Brief: Beginning with the very first line, please reproduce the entries exactly through the line containing "split; [discriminate|].".

The data:
Lemma proportional_monotone weight text s1 s2 :
  s1 <= s2 ->
  (Samples.proportional {| weight := weight; sizePx := s1 |} text
   <= Samples.proportional {| weight := weight; sizePx := s2 |} text)%Q.
Proof.
  intros H. unfold Samples.proportional. simpl.
  apply Qmult_le_compat_r.
  - apply Qmult_le_l; [reflexivity|]. now rewrite <- Zle_Qle.
  - replace 0%Q with (inject_Z 0) by reflexivity. rewrite <- Zle_Qle. lia.
Qed.

(** C3, as it is stated, fails. With text metrics proportional to the font
    size, the eight code units of [password] are 492.8 pixels wide at
    88 px and 487.2 pixels at 87 px. Within 490 pixels, from the candidate
    88 and the floor 42, the largest size at which the text fits is 87;
    [fitTextSize] steps from 88 to 86 and returns 86. *)
Lemma fitTextSize_steps_over_87 :
  (forall weight text s1 s2, s1 <= s2 ->
     (Samples.proportional {| weight := weight; sizePx := s1 |} text
      <= Samples.proportional {| weight := weight; sizePx := s2 |} text)%Q)
  /\ snd (fitTextSize Samples.proportional freshCtx (lit "password")
            490 900 88 42) = 86
  /\ fitsAt Samples.proportional (lit "password") 490 900 87 = true
  /\ 42 <= 87 <= 88
  /\ 86 < 87.
Proof.
  split; [exact proportional_monotone|].
  repeat split; try reflexivity; try lia; discriminate.
Qed.

(** The monotonicity at the widths 487 and 490, for the password line. *)
Lemma fitTextSize_monotone_in_width_witness :
  (487 <= 490)%Q /\
  snd (fitTextSize Samples.proportional freshCtx (lit "password")
         487 900 88 42)
  <= snd (fitTextSize Samples.proportional freshCtx (lit "password")
            490 900 88 42).
Proof.
  split; [discriminate|].
  apply (fitTextSize_monotone_in_width Samples.proportional freshCtx
           (lit "password") 900 88 42 487 490).
  discriminate.
Defined.
Lemma click_playing (n i : nat) (status0 : string) (g : GameEngine) :
  playing n status0 g ->
  playing n status0 (click i g) \/ lost n (click i g).
Proof.
  intros (Hs & Hnum & Hexp & Hbtn & Hmsg). unfold click.
  destruct (buttons g !! i) as [bi|] eqn:Hbi; [|left; now repeat split].
  destruct (onclick (element bi)) as [[]|] eqn:Hc; [|left; now repeat split].
  destruct (numbered_lookup n _ i bi Hnum Hbi) as [Hoi Hi].
  assert (Hge : expectedOrder g <= order bi).
  { pose proof (Hbtn i bi Hbi) as Hst.
    destruct (Z.ltb_spec (order bi) (expectedOrder g)); [|lia].
    destruct Hst as [_ Hoff]. congruence. }
  assert (Hlen : length (buttons g) = n) by (now apply numbered_length).
  destruct (Z.eq_dec (order bi) (expectedOrder g)) as [Heq|Hne].
  - left. rewrite (handleButtonClick_right i g bi Hs Hbi Heq). cbv zeta.
    set (g2 := on_button i disableClick (on_button i (showNumber true) g)).
    assert (HA : isScrambling g2 = false) by exact Hs.
    assert (HB : map order (buttons g2) = map Z.of_nat (seq 1 n)).
    { subst g2. simpl. now rewrite !map_order_alter. }
    assert (HD : forall j b, buttons g2 !! j = Some b ->
              if order b <? expectedOrder g + 1
              then textContent (element b) = toString (order b) /\
                   onclick (element b) = None
              else textContent (element b) = "" /\
                   onclick (element b) = Some HandleButtonClick).
    { intros j b. subst g2. simpl buttons.
      rewrite (lookup_right_click i j _ bi Hbi).
      destruct (decide (i = j)) as [<-|Hij].
      - intros [= <-]. simpl.
        rewrite (proj2 (Z.ltb_lt (order bi) (expectedOrder g + 1))) by lia.
        now split.
      - intros Hb. pose proof (Hbtn j b Hb) as Hst.
        destruct (numbered_lookup n _ j b Hnum Hb) as [Hoj _].
        destruct (Z.ltb_spec (order b) (expectedOrder g)),
                 (Z.ltb_spec (order b) (expectedOrder g + 1));
          try lia; exact Hst. }
    assert (HE : messageDisplay (ui g2) = status0).
    { subst g2. simpl. rewrite Hmsg.
      rewrite (proj2 (Z.eqb_neq (expectedOrder g) (Z.of_nat n + 1))) by lia.
      now rewrite Bool.andb_false_r. }
    unfold playing.
    destruct (Z.eqb_spec (expectedOrder g) (Z.of_nat (length (buttons g))))
      as [Hn|Hn];
      cbn [isScrambling buttons expectedOrder ui set_expectedOrder
           ui_displayStatus set_ui messageDisplay displayStatus];
      (split; [exact HA|]; split; [exact HB|]; split; [lia|];
       split; [exact HD|]).
    + rewrite (proj2 (Z.ltb_lt 1 (expectedOrder g + 1))) by lia.
      now rewrite (proj2 (Z.eqb_eq (expectedOrder g + 1) (Z.of_nat n + 1))) by lia.
    + rewrite (proj2 (Z.eqb_neq (expectedOrder g + 1) (Z.of_nat n + 1))) by lia.
      now rewrite Bool.andb_false_r.
  - right. rewrite (handleButtonClick_wrong i g bi Hs Hbi Hne).
    split; [exact Hs|]. split.
    { unfold revealAll, forEach_button. simpl. now rewrite map_order_map. }
    split; [simpl; lia|]. split; [|reflexivity].
    intros j b Hb. exact (revealAll_lookup _ j b Hb).
Qed.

Expected answer:
Lemma proportional_monotone weight text s1 s2 :
  s1 <= s2 ->
  (Samples.proportional {| weight := weight; sizePx := s1 |} text
   <= Samples.proportional {| weight := weight; sizePx := s2 |} text)%Q.
Proof.
  intros H. unfold Samples.proportional. simpl.
  apply Qmult_le_compat_r.
  - apply Qmult_le_l; [reflexivity|]. now rewrite <- Zle_Qle.
  - replace 0%Q with (inject_Z 0) by reflexivity. rewrite <- Zle_Qle. lia.
Qed.

(** C3, as it is stated, fails. With text metrics proportional to the font
    size, the eight code units of [password] are 492.8 pixels wide at
    88 px and 487.2 pixels at 87 px. Within 490 pixels, from the candidate
    88 and the floor 42, the largest size at which the text fits is 87;
    [fitTextSize] steps from 88 to 86 and returns 86. *)
Lemma fitTextSize_steps_over_87 :
  (forall weight text s1 s2, s1 <= s2 ->
     (Samples.proportional {| weight := weight; sizePx := s1 |} text
      <= Samples.proportional {| weight := weight; sizePx := s2 |} text)%Q)
  /\ snd (fitTextSize Samples.proportional freshCtx (lit "password")
            490 900 88 42) = 86
  /\ fitsAt Samples.proportional (lit "password") 490 900 87 = true
  /\ 42 <= 87 <= 88
  /\ 86 < 87.
Proof.
  split; [exact proportional_monotone|].
  repeat split; try reflexivity; try lia; discriminate.
Qed.

(** The monotonicity at the widths 487 and 490, for the password line. *)
Lemma fitTextSize_monotone_in_width_witness :
  (487 <= 490)%Q /\
  snd (fitTextSize Samples.proportional freshCtx (lit "password")
         487 900 88 42)
  <= snd (fitTextSize Samples.proportional freshCtx (lit "password")
            490 900 88 42).
Proof.
  split; [discriminate|].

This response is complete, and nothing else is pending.